Guests at the table? Independent directors in family-influenced public companies
Journal of Corporation Law, The, Summer, 2008 by Deborah A. DeMott
Another dimension of the relative performance of family firms is the market's valuation of companies with dual-class shares, which typify a subset of family firms. (57) The recent and comprehensive study of firms with dual-class shares by Gompers et al. used a sample from the United States from 1995 to 2002. (58) The study found a positive association between firm value and insiders' cash-flow rights and a negative association between firm value and insiders' voting rights. (59) Firm value was negatively associated with a "wedge" between cash-flow and voting rights. (60) That is, firm value declines the greater the disproportion between insiders' economic interest in the firm and their degree of voting control. The authors suggest that a controlling shareholder could rationally decide to sacrifice some portion of firm value to maintain private benefits of control, such as "[t]he ability to control editorial policy at a newspaper, corporate strategy at a software company, or brand identity at a consumer company" and suggest that the willingness to trade off financial loss for ongoing control is especially likely when "insiders are already very wealthy." (61)

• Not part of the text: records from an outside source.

(* ===== verification/RouterSpec.v ===== *)
(** * Lemmas on the routing table file and on the search for a table ID *)

From S2P Require Import Prelude GoLib GoText Types K8s Cidr Route Router.

Lemma uint_digits_nonneg s n u :
  0 ≤ n → Strconv.uint_digits 10 s n = Strconv.UVal u → 0 ≤ u.
Proof.
  revert n. induction s as [|c s IH]; simpl; intros n Hn; [by intros [= <-]|].
  destruct (Strconv.digit 10 c) as [d|] eqn:Hc; [|done].
  destruct (_ <=? _); [done|]. unfold Strconv.digit in Hc.
  destruct (_ && _) eqn:Hd in Hc; simplify_eq. zbool. apply IH. lia.
Qed.

Lemma ParseInt_range s n : Strconv.ParseInt s 10 = (n, false) → n < 2 ^ 63.
Proof.
  unfold Strconv.ParseInt. intros H.
  destruct (match s with String "+"%char s' => _ | String "-"%char s' => _ | _ => _ end)
    as [neg body].
  unfold Strconv.ParseUint in H.
  assert (Hu : ∀ u, Strconv.uint_digits 10 body 0 = Strconv.UVal u → 0 ≤ u)
    by (intros u; by apply uint_digits_nonneg).
  destruct body as [|c body]; [done|].
  destruct (Strconv.uint_digits 10 (String c body) 0) as [u| |] eqn:E;
    [|done|by destruct neg].
  specialize (Hu u eq_refl). destruct neg; simpl in H.
  - destruct (_ <? _); simplify_eq. lia.
  - destruct (Z.leb_spec (2 ^ 63) u); simplify_eq; lia.
Qed.

(** ** Fields and lines *)

Lemma split_by_none p s :
  all_chars (λ c, negb (p c)) s = true → split_by p s = [s].
Proof.
  induction s as [|c s IH]; simpl; [done|]. intros [Hc Hs]%andb_true_iff.
  rewrite IH by done. by destruct (p c).
Qed.

Lemma split_by_app p a c b :
  all_chars (λ d, negb (p d)) a = true → p c = true →
  split_by p (a +:+ String c b) = a :: split_by p b.
Proof.
  intros Ha Hc. induction a as [|d a IH].
  { rewrite str_app_nil. simpl. by rewrite Hc. }
  rewrite str_app_cons. simpl in *. apply andb_true_iff in Ha as [Hd Ha].
  rewrite IH by done. by destruct (p d).
Qed.

(** a text that is one field *)
Definition is_field (s : string) : Prop :=
  s ≠ "" ∧ all_chars (λ c, negb (is_space c)) s = true.

Lemma digit_not_space c : is_digit c = true → negb (is_space c) = true.
Proof.
  unfold is_digit, is_space. intros H. zbool. apply negb_true_iff, orb_false_iff.
  split; [apply Z.eqb_neq; lia|]. apply andb_false_iff. right. apply Z.leb_gt. lia.
Qed.

Lemma digit_not_hash c : is_digit c = true → negb (Ascii.eqb c "#"%char) = true.
Proof. destruct (Ascii.eqb_spec c "#"%char) as [->|]; done. Qed.

Definition line_body (tableID : Z) (tableName : string) : string :=
  Strconv.Itoa tableID +:+ String tab tableName.

Lemma getTableLine_body id name :
  getTableLine id name = line_body id name +:+ String newline "".
Proof.
  unfold getTableLine, line_body. generalize (Strconv.Itoa id). intros s.
  induction s as [|c s IH]; [done|]. rewrite !str_app_cons. by rewrite IH.
Qed.

Lemma Fields_line id name :
  0 < id → is_field name → Fields (line_body id name) = [Strconv.Itoa id; name].
Proof.
  intros Hid [Hne Hn]. unfold Fields, line_body. pose proof (Itoa_digits id Hid) as Hd.
  rewrite split_by_app; [|by eapply all_chars_impl; [apply digit_not_space|]|done].
  rewrite split_by_none by done. pose proof (Itoa_nonempty id Hid).
  destruct (Strconv.Itoa id); [done|]. by destruct name.
Qed.

(** the effect of a line that lists the table *)
Lemma read_line_hit name id acc :
  0 < id < 2 ^ 63 → is_field name →
  read_line name acc (line_body id name) = (id, acc.2).
Proof.
  intros Hid Hn. unfold read_line. rewrite Fields_line by (done || lia).
  rewrite no_char_Contains.
  2:{ rewrite <- all_chars_no_char. eapply all_chars_impl; [apply digit_not_hash|].
      apply Itoa_digits. lia. }
  rewrite ParseInt_Itoa by done. by rewrite bool_decide_eq_true_2.
Qed.

Lemma line_body_no_newline id name :
  0 < id → is_field name → Strings.no_char newline (line_body id name) = true.
Proof.
  intros Hid [_ Hn]. unfold line_body. rewrite <- all_chars_no_char, all_chars_app.
  apply andb_true_iff. split.
  - eapply all_chars_impl; [|by apply Itoa_digits].
    intros c Hc. destruct (Ascii.eqb_spec c newline) as [->|]; done.
  - cbn [all_chars]. apply andb_true_iff. split; [done|].
    eapply all_chars_impl; [|exact Hn].
    intros c Hc. destruct (Ascii.eqb_spec c newline) as [->|]; done.
Qed.

Lemma drop_cr_id s :
  all_chars (λ c, negb (Ascii.eqb c carriage_return)) s = true → drop_cr s = s.
Proof.
  induction s as [|c s IH]; [done|]. cbn [all_chars]. intros [Hc Hs]%andb_true_iff.
  destruct s as [|d s]; [cbn; by destruct (Ascii.eqb c _)|].
  change (drop_cr (String c (String d s))) with (String c (drop_cr (String d s))).
  by rewrite IH.
Qed.

Lemma drop_cr_body id name :
  0 < id → is_field name → drop_cr (line_body id name) = line_body id name.
Proof.
  intros Hid [_ Hn]. apply drop_cr_id. unfold line_body. rewrite all_chars_app.
  apply andb_true_iff. split.
  - eapply all_chars_impl; [|by apply Itoa_digits].
    intros c Hc. destruct (Ascii.eqb_spec c carriage_return) as [->|]; done.
  - cbn [all_chars]. apply andb_true_iff. split; [done|].
    eapply all_chars_impl; [|exact Hn].
    intros c Hc. destruct (Ascii.eqb_spec c carriage_return) as [->|]; done.
Qed.

(** one more line at the end of a text *)
Lemma scan_snoc l r b :
  scan (l ++ [""]) = (r, false) → b ≠ "" → Z.of_nat (String.length b) < MaxScanTokenSize →
  scan (l ++ [b; ""]) = (r ++ [drop_cr b], false).
Proof.
  intros Hl Hb Hlen. revert r Hl. induction l as [|x l IH]; intros r Hl.
  - cbn in Hl. simplify_eq. cbn [app scan].
    destruct b as [|c b]; [done|]. cbn [is_empty andb].
    destruct (Z.leb_spec MaxScanTokenSize (Z.of_nat (String.length (String c b)))); [lia|done].
  - cbn [app scan] in *.
    rewrite bool_decide_eq_false_2 in Hl by (by destruct l).
    rewrite bool_decide_eq_false_2 by (by destruct l).
    rewrite andb_false_r in *. destruct (_ <=? _); [done|].
    destruct (scan (l ++ [""])) as [r' e]. simplify_eq. by rewrite (IH r').
Qed.

(** the text ends at a line end *)
Definition whole_lines (text : string) : Prop :=
  text = "" ∨ ∃ t, text = t +:+ String newline "".

Lemma scan_lines_append text ls id name :
  whole_lines text → scan_lines text = (ls, false) → 0 < id → is_field name →
  Z.of_nat (String.length (line_body id name)) < MaxScanTokenSize →
  scan_lines (text +:+ getTableLine id name) = (ls ++ [line_body id name], false).
Proof.
  intros Hw Hs Hid Hn Hlen. unfold scan_lines in *. rewrite getTableLine_body.
  assert (Hb : line_body id name ≠ "")
    by (unfold line_body; by destruct (Strconv.Itoa id)).
  assert (Hsp : Strings.Split (line_body id name +:+ String newline "") newline
                = [line_body id name; ""]).
  { rewrite split_app by (by apply line_body_no_newline). done. }
  rewrite <- (drop_cr_body id name) at 2 by done. destruct Hw as [->|[t ->]].
  - cbn in Hs. simplify_eq. rewrite str_app_nil, Hsp. by apply (scan_snoc []).
  - rewrite split_app_sep in Hs. rewrite str_app_assoc, str_app_cons, str_app_nil.
    rewrite split_app_sep, Hsp. by apply scan_snoc.
Qed.

(** ** Removing the line again *)

Lemma prefix_app_inv l a b :
  String.prefix l (a +:+ b) = true → (String.length l ≤ String.length a)%nat →
  String.prefix l a = true.
Proof.
  revert a. induction l as [|c l IH]; intros a; [by destruct a|].
  destruct a as [|d a]; [simpl; lia|]. rewrite str_app_cons. simpl.
  destruct (ascii_dec c d); [|done]. intros. apply IH; [done|lia].
Qed.

Lemma prefix_refl_app a b : String.prefix a (a +:+ b) = true.
Proof.
  induction a as [|c a IH]; [by destruct b|]. rewrite str_app_cons. simpl.
  by destruct (ascii_dec c c).
Qed.

Lemma length_str_app a b :
  String.length (a +:+ b) = (String.length a + String.length b)%nat.
Proof. induction a as [|c a IH]; [done|]. rewrite str_app_cons. simpl. by rewrite IH. Qed.

Lemma no_char_get c s n : Strings.no_char c s = true → String.get n s ≠ Some c.
Proof.
  revert n. induction s as [|d s IH]; intros [|n]; simpl; [done..| |].
  - intros [Hd _]%andb_true_iff [= ->]. by rewrite Ascii.eqb_refl in Hd.
  - intros [_ Hs]%andb_true_iff. by apply IH.
Qed.

Lemma prefix_get l s n :
  String.prefix l s = true → (n < String.length l)%nat → String.get n s = String.get n l.
Proof.
  revert s n. induction l as [|c l IH]; intros [|d s] n; simpl; try (done || lia).
  destruct (ascii_dec c d) as [->|]; [|done]. intros Hp Hn.
  destruct n as [|n]; [done|]. apply IH; [done|lia].
Qed.

(** a line does not occur across the place where it was appended *)
Lemma line_not_across body t :
  Strings.no_char newline body = true → t ≠ "" →
  String.prefix (body +:+ String newline "") t = false →
  String.prefix (body +:+ String newline "") (t +:+ body +:+ String newline "") = false.
Proof.
  intros Hb Ht Hn. apply not_true_iff_false. intros Hp.
  destruct (decide (String.length body + 1 ≤ String.length t)%nat) as [Hle|Hgt].
  { apply prefix_app_inv in Hp; [by rewrite Hp in Hn|]. rewrite length_str_app. simpl. lia. }
  pose proof (prefix_get _ _ (String.length body) Hp) as Hg.
  rewrite length_str_app in Hg. simpl in Hg. specialize (Hg ltac:(lia)).
  replace (String.length body) with (0 + String.length body)%nat in Hg at 2 by lia.
  rewrite <- append_correct2 in Hg. simpl in Hg.
  assert (String.length t ≠ 0%nat) by (by destruct t).
  replace (String.length body)
    with ((String.length body - String.length t) + String.length t)%nat in Hg by lia.
  rewrite <- append_correct2, <- append_correct1 in Hg by lia.
  by apply no_char_get in Hg.
Qed.

Lemma substring_0_nil l s : String.substring (String.length s) l s = "".
Proof. revert l. induction s as [|c s IH]; intros l; simpl; [by destruct l|apply IH]. Qed.

Lemma Replace1_append text body :
  Strings.no_char newline body = true →
  Strings.Contains text (body +:+ String newline "") = false →
  Replace1 (text +:+ body +:+ String newline "") (body +:+ String newline "") "" = text.
Proof.
  intros Hb. induction text as [|c text IH]; intros Hc.
  - rewrite str_app_nil. set (line := body +:+ String newline "") in *.
    assert (Hp : String.prefix line line = true)
      by (rewrite <- (str_app_nil_r line) at 2; apply prefix_refl_app).
    assert (Hr : Replace1 line line ""
      = "" +:+ String.substring (String.length line) (String.length line) line)
      by (destruct line; cbn [Replace1]; by rewrite Hp).
    by rewrite Hr, substring_0_nil.
  - cbn [Strings.Contains] in Hc. apply orb_false_iff in Hc as [Hp Hc].
    pose proof (line_not_across body (String c text) Hb ltac:(done) Hp) as Hn.
    rewrite str_app_cons in *. cbn [Replace1]. by rewrite Hn, IH.
Qed.

(** ** The search for a free ID *)

Lemma find_gap_spec i l :
  StronglySorted Z.lt l → Forall (λ x, i + MIX_TABLE_INDEX ≤ x) l → 0 ≤ i →
  (find_gap i l = -1 ∧ ∀ x, x ∈ l ↔ i + MIX_TABLE_INDEX ≤ x < i + MIX_TABLE_INDEX + Z.of_nat (length l)) ∨
  (i + MIX_TABLE_INDEX ≤ find_gap i l ∧ (find_gap i l ∉ l) ∧
   (∀ x, i + MIX_TABLE_INDEX ≤ x < find_gap i l → x ∈ l) ∧
   ∃ x, x ∈ l ∧ find_gap i l < x).
Proof.
  unfold MIX_TABLE_INDEX. revert i.
  induction l as [|y l IH]; intros i Hs Hl Hi; cbn [find_gap].
  { left. split; [done|]. intros x. simpl. split; [by intros ?%not_elem_of_nil|lia]. }
  apply Forall_cons in Hl as [Hy Hl]. apply StronglySorted_cons in Hs as [Hyl Hs].
  unfold MIX_TABLE_INDEX. rewrite Forall_forall in Hyl.
  destruct (Z.eqb_spec (i + 100) y) as [<-|Hne]; simpl.
  - destruct (IH (i + 1)) as [[Hf Hx]|(H1 & H2 & H3 & x & H4 & H5)]; [done| |lia| |].
    { apply Forall_forall. intros x Hx. specialize (Hyl x Hx). lia. }
    + left. split; [done|]. intros x. rewrite elem_of_cons, Hx. lia.
    + right. split_and!; [lia| | |].
      * rewrite not_elem_of_cons. split; [lia|done].
      * intros z Hz. rewrite elem_of_cons.
        destruct (decide (z = i + 100)); [by left|right; apply H3; lia].
      * exists x. split; [by right|done].
  - right. split_and!; [lia| |lia|].
    + rewrite not_elem_of_cons. split; [done|]. intros Hx. specialize (Hyl _ Hx). lia.
    + exists y. split; [by left|lia].
Qed.

(** the reserved IDs the file gives: at least 100, and 64-bit integers *)
Lemma read_lines_reserved name ls acc :
  Forall (λ x, MIX_TABLE_INDEX ≤ x < 2 ^ 63) acc.2 →
  Forall (λ x, MIX_TABLE_INDEX ≤ x < 2 ^ 63) (foldl (read_line name) acc ls).2.
Proof.
  revert acc. induction ls as [|l ls IH]; intros acc Hacc; [done|]. simpl. apply IH.
  unfold read_line. destruct (Fields l) as [|f0 [|f1 fs]]; [done..|].
  destruct (Strings.Contains f0 "#"); [done|].
  destruct (Strconv.ParseInt f0 10) as [n [|]] eqn:E; [done|].
  case_bool_decide; [done|]. destruct (Z.leb_spec MIX_TABLE_INDEX n); [|done].
  apply Forall_app. split; [done|]. apply Forall_singleton.
  split; [done|by apply ParseInt_range in E].
Qed.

A final question on which recent empirical work provides illumination is whether corporate governance choices within family firms are associated with differences in firm performance. Anderson and Reeb's 2004 study examined the performance of family firms within the S&P 500, using as variables different choices about the composition of each firm's board of directors. (62) Their study differentiated directors who were neither present or past employees nor immediate family members into two categories: (1) "affiliate" directors, who had present or potential business relationships with the firm; and (2) "independent" directors whose directorship constituted the director's sole relationship to the firm. In nonfamily firms, independent directors held 61.2% of seats on boards, as opposed to 43.9% in family firms. (63) Family members held almost 20% of seats in family firms. (64) Greater family presence on the board's nominating committee was associated with a smaller fraction of independent directors on the board. (65) Consistent with some (but not all) prior research, (66) Anderson and Reeb observed no significant relationship across the entire S&P 500 between firm performance and board independence. (67) But for family firms, a higher proportion of independent directors on the board was associated with significantly better firm performance. (68) Allocating a greater proportion of board seats to affiliate directors was associated with worse performance. (69) Anderson and Reeb suggest that the negative association between relative board independence and family representation on the board's nominating committee implies that family firms select independent directors in response to outside shareholders' demands that the founding family be monitored and not the demand of family members for the expert advice that independent directors may provide. (70)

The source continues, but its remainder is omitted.